**** Given information

(* ===== verification/NonInterference.v ===== *)
(** * What a caller of the v2 interface can learn

    With strict lookups, nothing a caller can observe on the v2 interface (the
    answer, the messages sent, the metrics) depends on the connections of other
    orgs: a two-run property, by a relational reading of the handlers. *)

From S2P Require Import Prelude GoStrings GoNumTime Json JsonFacts GoUrl Domain Config Topic Protocol MqttProxy Services Repository Locators Pagination HttpApi Middlewares Api ApiSystem Server.
From stdpp Require Import options.

(** The connections of an org. *)
Definition org_rows (org : OrgID) (rows : list Row) : list Row := filter (λ r, r_org_id r = org) rows.

Definition agree (org : OrgID) (rows rows' : list Row) : Prop := org_rows org rows = org_rows org rows'.

(** The same world with another table. *)
Definition with_table (rows : list Row) (w : ApiWorld) : ApiWorld := lset (set_table rows (aw_db w)) w.

(** ** A computation that does the same on related tables

    [R] says which tables may be exchanged. *)

Section relational.
Context (R : list Row → list Row → Prop).

Definition db_own {A} (m : M Db A) : Prop := ∀ db rows, R (table db) rows →
  m (set_table rows db) = ((m db).1, set_table rows (m db).2) ∧ table (m db).2 = table db.

Definition own {A} (m : M ApiWorld A) : Prop := ∀ w rows, R (table (aw_db w)) rows →
  m (with_table rows w) = ((m w).1, with_table rows (m w).2) ∧ table (aw_db (m w).2) = table (aw_db w).

Lemma db_own_ret {A} (a : A) : db_own (mret a).
Proof. done. Qed.

Lemma db_own_bind {A B} (m : M Db A) (k : A → M Db B) :
  db_own m → (∀ a, db_own (k a)) → db_own (m ≫= k).
Proof.
  intros Hm Hk db rows Ha. destruct (Hm db rows Ha) as [H1 H2]. unfold mbind, M_bind.
  rewrite H1. destruct (m db) as [[a|?|?] db']; cbn in *; [|done..].
  destruct (Hk a db' rows) as [H3 H4]; [by rewrite H2|]. rewrite H3. by rewrite H4.
Qed.

Lemma db_own_prepare : db_own db_Prepare.
Proof. done. Qed.

Lemma db_own_query {A} (f : list Row → list A + error) :
  (∀ rows rows', R rows rows' → f rows = f rows') → db_own (db_Query f).
Proof.
  intros Hf db rows Ha. unfold db_Query. cbn. destruct (db_fault db (db_tick db)); [done|].
  rewrite (Hf _ _ Ha). by destruct (f rows).
Qed.

Lemma db_own_query_row {A} (f : list Row → list A) :
  (∀ rows rows', R rows rows' → f rows = f rows') → db_own (db_QueryRow f).
Proof.
  intros Hf db rows Ha. unfold db_QueryRow. cbn. destruct (db_fault db (db_tick db)); [done|].
  rewrite (Hf _ _ Ha). by destruct (f rows).
Qed.

Lemma own_ret {A} (a : A) : own (mret a).
Proof. done. Qed.
Lemma own_panic {A} why : own (panic why : M ApiWorld A).
Proof. done. Qed.

Lemma own_bind {A B} (m : M ApiWorld A) (k : A → M ApiWorld B) :
  own m → (∀ a, own (k a)) → own (m ≫= k).
Proof.
  intros Hm Hk w rows Ha. destruct (Hm w rows Ha) as [H1 H2]. unfold mbind, M_bind.
  rewrite H1. destruct (m w) as [[a|?|?] w']; cbn [fst snd] in *; [|done..].
  destruct (Hk a w' rows) as [H3 H4]; [by rewrite H2|]. rewrite H3. by rewrite H4.
Qed.

Lemma own_db {A} (m : M Db A) : db_own m → own (zoom m : M ApiWorld A).
Proof.
  intros Hm w rows Ha. destruct (Hm (aw_db w) rows Ha) as [H1 H2].
  unfold zoom. cbn. rewrite H1. by destruct (m (aw_db w)).
Qed.

Lemma own_env {A} (m : M Env A) : own (zoom m : M ApiWorld A).
Proof. intros w rows Ha. unfold zoom. cbn. by destruct (m (aw_env w)). Qed.
Lemma own_response {A} (m : M response A) : own (zoom m : M ApiWorld A).
Proof. intros w rows Ha. unfold zoom. cbn. by destruct (m (aw_response w)). Qed.

Lemma own_zooms {A} (m : M ApiWorld A) (m' : M Env A) : zooms m m' → own m.
Proof. intros Hz w rows Ha. rewrite !Hz. by apply own_env. Qed.

(** ** The lookups of the v2 interface *)

Lemma filter_own org (P : Row → bool) rows rows' :
  (∀ r, P r = true → r_org_id r = org) → agree org rows rows' →
  filter (λ r, P r) rows = filter (λ r, P r) rows'.
Proof.
  intros HP Ha. assert (Hsub : ∀ l, filter (λ r, P r) l = filter (λ r, P r) (org_rows org l)).
  { intros l. unfold org_rows. rewrite list_filter_filter_l; [done|].
    intros x Hx. apply HP. by apply Is_true_true. }
  by rewrite (Hsub rows), (Hsub rows'), Ha.
Qed.

(** Tables that agree on the connections of an org. *)
Definition within (org : OrgID) : Prop := ∀ rows rows', R rows rows' → agree org rows rows'.

Lemma strict_own org cid : within org → db_own (NewSqlGetConnectionByClientID org cid).
Proof.
  intros HR. unfold NewSqlGetConnectionByClientID, createGetConnectionByClientIDImpl.
  do 2 (case_match; [apply db_own_ret|]).
  apply db_own_bind; [apply db_own_prepare|]. intros [e|]; [apply db_own_ret|].
  apply db_own_bind; [|intros; apply db_own_ret]. apply db_own_query_row.
  intros rows rows' Ha%HR. apply (filter_own org); [|done]. intros r. unfold strictConnectionLookupQuery.
  rewrite !andb_true_iff, !bool_decide_eq_true. naive_solver.
Qed.

Lemma by_org_own `{!Postgres} org offset limit :
  within org → db_own (NewSqlGetConnectionsByOrgID org offset limit).
Proof.
  intros HR. unfold NewSqlGetConnectionsByOrgID. case_match; [apply db_own_ret|].
  apply db_own_bind; [apply db_own_prepare|]. intros [e|]; [apply db_own_ret|].
  apply db_own_bind; [|intros; apply db_own_ret]. apply db_own_query.
  intros rows rows' Ha%HR. unfold select_by_org. unfold agree, org_rows in Ha. by rewrite Ha.
Qed.

(** ** The handlers *)

Lemma own_decode {S} (fields : list (field S)) s0 valid body : own (decodeJSON fields s0 valid body).
Proof.
  unfold decodeJSON. destruct (MaxBytesReader body max_body). case_match; [|apply own_ret].
  repeat case_match; solve [apply own_ret|apply own_panic].
Qed.

Create HintDb own_db discriminated.
#[local] Hint Resolve own_ret own_panic own_db own_env own_response own_decode strict_own by_org_own : own_db.

Lemma own_respond status p : own (respond (W := ApiWorld) status p).
Proof. apply own_response. Qed.
Lemma own_respond_error t status d : own (respond_error (W := ApiWorld) t status d).
Proof. apply own_response. Qed.
Lemma own_failure : own (writeConnectionFailureResponse (W := ApiWorld)).
Proof. apply own_response. Qed.

Lemma own_send cc directive metadata payload :
  own (send_and_respond (proxy_client (W := ApiWorld) cc) directive metadata payload).
Proof.
  unfold send_and_respond. apply own_bind; [eapply own_zooms, zooms_SendMessage|].
  intros [jobID err]. repeat case_match; auto using own_failure, own_respond, own_respond_error, own_panic.
Qed.
#[local] Hint Resolve own_respond own_respond_error own_failure own_send : own_db.

#[local] Set Default Proof Using "All".
Context `{!ApiDeployment, !Postgres} (int_of_nan : Z).
Hypothesis Hstrict : ApiServerConnectionLookupImpl api_config ≠ "relaxed".

Lemma configured_own org cid : within org → db_own (buildConnectionLookupInstances api_config org cid).
Proof.
  unfold buildConnectionLookupInstances. rewrite bool_decide_eq_false_2 by done. apply strict_own.
Qed.
#[local] Hint Resolve configured_own : own_db.

(** The handlers of the v2 interface as the server has them. *)
Definition v2_handlers : list (Handler ApiWorld) :=
  [handleSendMessage (λ org cid, zoom (buildConnectionLookupInstances api_config org cid));
   v2_handleConnectionStatus (λ org cid, zoom (buildConnectionLookupInstances api_config org cid));
   handleConnectionListByOrgId (λ org offset limit, zoom (NewSqlGetConnectionsByOrgID org offset limit)) int_of_nan].

Lemma v2_handler_own h req :
  h ∈ v2_handlers → (∀ p, GetPrincipal (rq_ctx req) = Some p → within (principal_org p)) → own (h req).
Proof.
  intros Hh Hp. assert (Hprincipal : ∀ k : Principal → M ApiWorld unit,
    (∀ p, within (principal_org p) → own (k p)) → own (the_principal (rq_ctx req) ≫= k)).
  { intros k Hk. unfold the_principal. destruct (GetPrincipal (rq_ctx req)) as [p|]; [|done].
    intros w rows Ha. by apply Hk, Ha; apply Hp. }
  unfold v2_handlers in Hh. set_unfold in Hh. destruct Hh as [->|[->|[->|[]]]]; apply Hprincipal; intros p Hin.
  - apply own_bind; [auto with own_db|]. intros [m|e]; [|auto with own_db].
    case_match; [auto with own_db|]. apply own_bind; [auto with own_db|].
    intros [s [e|]]; [auto with own_db|]. unfold CreateProxy, aw_factory, proxy_factory.
    intros w rows Ha. rewrite !bind_ret_l. by apply own_send.
  - apply own_bind; [auto with own_db|]. intros [s [e|]]; [case_match|]; auto with own_db.
  - destruct (getOffsetAndLimitFromQueryParams (rq_url req)) as [[offset limit] [e|]]; [auto with own_db|].
    apply own_bind; [auto with own_db|]. intros [[m total] err].
    apply own_bind; [destruct err|intros _]; auto with own_db.
Qed.

Context `{!IdentityMiddleware ApiWorld, !IdentityMiddlewareSpec ApiWorld}.

Lemma secured_own required (h : Handler ApiWorld) req :
  (∀ ctx, admission false required req = Some ctx → own (h (with_context ctx req))) →
  own (foldr (λ mw h, mw h) h (secured api_config EnforceIdentity required) req).
Proof using IdentityMiddlewareSpec0.
  intros Hh. cbn [foldr secured]. unfold AccessLoggerMiddleware, RecordHTTPMetrics.
  apply own_bind; [|intros _; apply own_bind; [apply own_response|intros; apply own_env]].
  unfold Authenticate, admission in *. intros w rows Ha. case_bool_decide.
  - rewrite !EnforceIdentity_spec. destruct (identity_of _) as [[[account org] type]|].
    + cbn [andb] in Hh. by apply Hh.
    + by apply own_response.
  - rewrite !psk_run. destruct (psk_accepts _ required req); [by apply Hh|by apply own_response].
Qed.
End relational.

(** ** Property *)

Section noninterference.
Context `{!ApiDeployment, !Postgres, !IdentityMiddleware ApiWorld, !IdentityMiddlewareSpec ApiWorld, !Mux}.
Context (int_of_nan : Z).

(** The org a request to the v2 interface acts for. *)
Definition caller_org (req : request) : option OrgID :=
  ctx ← admission false RequireOrgID req; principal_org <$> GetPrincipal ctx.

(** The v2 interface of [startCloudConnectorApiServer]. *)
Definition v2_server (method : string) : Handler ApiWorld :=
  serve (ConnectionMediatorV2_Routes
    (λ org cid, zoom (buildConnectionLookupInstances api_config org cid))
    (λ org offset limit, zoom (NewSqlGetConnectionsByOrgID org offset limit)) int_of_nan api_config) method.

(** C13: Orgs do not interfere: with strict lookups, a request to the v2 interface
    is answered the same, sends the same messages and counts the same, whatever
    the connections of other orgs than the caller's are; a request that is not
    authenticated, whatever any connections are. *)
Theorem v2_noninterference method req w rows :
  ApiServerConnectionLookupImpl api_config ≠ "relaxed" →
  (∀ org, caller_org req = Some org → agree org (table (aw_db w)) rows) →
  let '(o, w1) := v2_server method req w in
  let '(o', w2) := v2_server method req (with_table rows w) in
  o' = o ∧ aw_response w2 = aw_response w1 ∧ aw_env w2 = aw_env w1 ∧
  table (aw_db w1) = table (aw_db w) ∧ table (aw_db w2) = rows.
Proof using All.
  intros Hstrict Ha.
  set (R := λ a b, ∀ org, caller_org req = Some org → agree org a b).
  assert (Hown : own R (v2_server method req)).
  { unfold v2_server, serve. destruct (mux_match _ method req) as [[i vars]|]; [|apply own_response].
    destruct (_ !! i) as [rt|] eqn:Hi; [|apply own_response].
    assert (Hrt : ∃ h, h ∈ v2_handlers int_of_nan ∧
      rt_handler rt = foldr (λ mw h, mw h) h (secured api_config EnforceIdentity RequireOrgID)).
    { unfold v2_handlers. destruct i as [|[|[|i]]]; [..|done]; injection Hi as <-; eexists; (split; [|done]); set_solver. }
    destruct Hrt as (h&Hin&->). apply (secured_own R RequireOrgID h). intros ctx Hctx.
    apply (v2_handler_own R int_of_nan Hstrict); [done|]. intros p Hp a b Hab. apply Hab.
    unfold caller_org. change (admission _ _ (with_vars vars req)) with (admission false RequireOrgID req) in Hctx.
    rewrite Hctx. cbn. change (GetPrincipal ctx = Some p) in Hp. by rewrite Hp. }
  destruct (Hown w rows Ha) as [Hrun Htab]. rewrite Hrun.
  destruct (v2_server method req w) as [o w1]. done.
Qed.
End noninterference.

(** ** Witness: another org's connection comes and goes unnoticed *)

(** The server with the strict lookup; the default is the relaxed one. *)
Definition strict_api : ApiDeployment := {|
  api_config := config_of_options (SetDefault (set_defaults (V := list (string * optval)))
    "API_Server_Connection_Lookup_Impl" (OString "strict")) |}.

Lemma v2_noninterference_witness :
  let req := http_request [("X-Rh-Identity", "010101/000001/User")]
               (UrlBasePath (@api_config strict_api) +:+ "/v2/connections") EmptyString in
  let answer w := rs_body (aw_response (v2_server (H := strict_api) 0 "GET" req w).2) in
  let w' := with_table [api_row] api_world in
  table (aw_db api_world) ≠ table (aw_db w') ∧ answer w' = answer api_world ∧ answer w' ≠ EmptyString.
Proof.
  intros req answer w'. split; [intros He; apply (f_equal length) in He; vm_compute in He; discriminate|].
  split; [|intros He; apply (f_equal String.length) in He; vm_compute in He; discriminate].
  pose proof (v2_noninterference (H := strict_api) 0 "GET" req api_world [api_row]) as Hni.
  unfold answer, w'. destruct (v2_server _ _ req api_world) as [o w1].
  destruct (v2_server _ _ req (with_table _ api_world)) as [o' w2].
  destruct Hni as (_&Hr&_).
  - intros He. vm_compute in He. discriminate.
  - intros org Horg. assert (org = "000001") as -> by (vm_compute in Horg; congruence).
    vm_compute. reflexivity.
  - cbn [snd]. by rewrite Hr.
Defined.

********

Above are the entries. Output exactly the lines beginning with the line that has "destruct (Hk a db'" and ending with the line that has "intros Hf db rows Ha. unfold db_QueryRow.".

  destruct (Hk a db' rows) as [H3 H4]; [by rewrite H2|]. rewrite H3. by rewrite H4.
Qed.

Lemma db_own_prepare : db_own db_Prepare.
Proof. done. Qed.

Lemma db_own_query {A} (f : list Row → list A + error) :
  (∀ rows rows', R rows rows' → f rows = f rows') → db_own (db_Query f).
Proof.
  intros Hf db rows Ha. unfold db_Query. cbn. destruct (db_fault db (db_tick db)); [done|].
  rewrite (Hf _ _ Ha). by destruct (f rows).
Qed.

Lemma db_own_query_row {A} (f : list Row → list A) :
  (∀ rows rows', R rows rows' → f rows = f rows') → db_own (db_QueryRow f).
Proof.
  intros Hf db rows Ha. unfold db_QueryRow. cbn. destruct (db_fault db (db_tick db)); [done|].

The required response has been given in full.